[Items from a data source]
****
Lemma same_stake_trans (td td1 td2 : TrainingDeclaration) :
  same_stake td td1 -> same_stake td1 td2 -> same_stake td td2.
Proof.
  unfold same_stake. intros (? & ? & ? & ? & ? & ?) (? & ? & ? & ? & ? & ?).
  repeat split; congruence.
Qed.

(** X25.  However [_perform_pos_waiting_mechanism] ends on the node's unsigned
    training declaration, made under the node's key: the declaration the node
    then holds differs from the first one in timestamp and signature at most.
    When the method has returned with the restart flag down, that declaration
    is signed and sound by the check peers apply to it; when the flag is up or
    the method is still waiting, the declaration is unsigned as before. *)
Theorem pos_waiting_returns_sound_declaration :
  forall (turns : list WaitingTurn) (e : Employee) (td : TrainingDeclaration)
         (returned : bool) (e1 : Employee),
    ed25519_correct env ->
    training_declaration e = Some td ->
    td_signature td = None ->
    td_public_key td = ed25519_public_key (private_key e) ->
    _perform_pos_waiting_mechanism OwnTrainingDeclaration turns e = Ok (returned, e1) ->
    exists td1 : TrainingDeclaration,
      training_declaration e1 = Some td1
      /\ same_stake td td1
      /\ (protocol_restart_flag e1 = false -> returned = true ->
          _verify_alien_message_soundness (AlienTD td1) = Ok true)
      /\ (protocol_restart_flag e1 = true \/ returned = false ->
          td_signature td1 = None).
Proof.
  intros turns e td returned e1 Hcorrect. revert e td.
  induction turns as [| turn rest IH]; intros e td Htd Hsig Hpk Hrun.
  - cbn in Hrun. injection Hrun as <- <-. exists td.
    split; [exact Htd |]. split; [apply same_stake_refl |].
    split; [intros _ H; discriminate H | intros _; exact Hsig].
  - cbn [_perform_pos_waiting_mechanism] in Hrun. unfold bind at 1 in Hrun.
    destruct (_collect_messages (arrived turn) e) as [[[] e'] | x] eqn:Hcollect;
      [| discriminate].
    pose proof (keeps__collect_messages _ _ _ _ Hcollect) as Hev.
    pose proof (ev_training_declaration _ _ Hev) as Htd'.
    pose proof (ev_private_key _ _ Hev) as Hsk'.
    rewrite Htd in Htd'. unfold bind at 1, gets at 1 in Hrun.
    destruct (protocol_restart_flag e') eqn:Hflag.
    + injection Hrun as <- <-. exists td.
      split; [exact Htd' |]. split; [apply same_stake_refl |].
      split; [congruence | intros _; exact Hsig].
    + unfold bind at 1, gets at 1 in Hrun. rewrite Htd' in Hrun.
      unfold bind at 1, gets at 1 in Hrun. unfold bind at 1, lift at 1 in Hrun.
      destruct (pos_td_difficulty (td_coinstake_of e')) as [logged | x];
        [| discriminate].
      unfold bind at 1, lift at 1 in Hrun.
      destruct (check_meeting_pos_td_difficulty td) as [[|] | x] eqn:Hmeets;
        [| | discriminate].
      * cbn in Hrun. injection Hrun as <- <-. exists (sign td (private_key e')).
        cbn [training_declaration protocol_restart_flag set_training_declarations_book
               set_training_declaration].
        split; [reflexivity |]. split; [repeat split |].
        split.
        -- intros _ _. apply signed_declaration_is_sound; try assumption.
           rewrite Hsk'. exact Hpk.
        -- intros [Hup | Hfalse]; congruence.
      * unfold bind at 1, clock_now at 1 in Hrun. cbn [read_clock] in Hrun.
        unfold bind at 1, modify at 1 in Hrun.
        destruct (took_over_a_second turn); [discriminate |].
        match type of Hrun with
        | _perform_pos_waiting_mechanism _ _ ?e2 = _ =>
            destruct (IH e2 (set_timestamp td (datetime_now (ticks (world e')))))
              as (td1 & Htd1 & Hsame & Hsound & Hunsigned);
              [reflexivity | exact Hsig | cbn; rewrite Hsk'; exact Hpk | exact Hrun |]
        end.
        exists td1. split; [exact Htd1 |]. split; [| split; assumption].
        eapply same_stake_trans; [| exact Hsame]. repeat split.
Qed.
****
Activity
Take the entries above and return only the lines from the one with "td1) = Ok true)" to the one with "-- intros [Hup | Hfalse]; congruence.", both included, unchanged.

Answer space
          _verify_alien_message_soundness (AlienTD td1) = Ok true)
      /\ (protocol_restart_flag e1 = true \/ returned = false ->
          td_signature td1 = None).
Proof.
  intros turns e td returned e1 Hcorrect. revert e td.
  induction turns as [| turn rest IH]; intros e td Htd Hsig Hpk Hrun.
  - cbn in Hrun. injection Hrun as <- <-. exists td.
    split; [exact Htd |]. split; [apply same_stake_refl |].
    split; [intros _ H; discriminate H | intros _; exact Hsig].
  - cbn [_perform_pos_waiting_mechanism] in Hrun. unfold bind at 1 in Hrun.
    destruct (_collect_messages (arrived turn) e) as [[[] e'] | x] eqn:Hcollect;
      [| discriminate].
    pose proof (keeps__collect_messages _ _ _ _ Hcollect) as Hev.
    pose proof (ev_training_declaration _ _ Hev) as Htd'.
    pose proof (ev_private_key _ _ Hev) as Hsk'.
    rewrite Htd in Htd'. unfold bind at 1, gets at 1 in Hrun.
    destruct (protocol_restart_flag e') eqn:Hflag.
    + injection Hrun as <- <-. exists td.
      split; [exact Htd' |]. split; [apply same_stake_refl |].
      split; [congruence | intros _; exact Hsig].
    + unfold bind at 1, gets at 1 in Hrun. rewrite Htd' in Hrun.
      unfold bind at 1, gets at 1 in Hrun. unfold bind at 1, lift at 1 in Hrun.
      destruct (pos_td_difficulty (td_coinstake_of e')) as [logged | x];
        [| discriminate].
      unfold bind at 1, lift at 1 in Hrun.
      destruct (check_meeting_pos_td_difficulty td) as [[|] | x] eqn:Hmeets;
        [| | discriminate].
      * cbn in Hrun. injection Hrun as <- <-. exists (sign td (private_key e')).
        cbn [training_declaration protocol_restart_flag set_training_declarations_book
               set_training_declaration].
        split; [reflexivity |]. split; [repeat split |].
        split.
        -- intros _ _. apply signed_declaration_is_sound; try assumption.
           rewrite Hsk'. exact Hpk.
        -- intros [Hup | Hfalse]; congruence.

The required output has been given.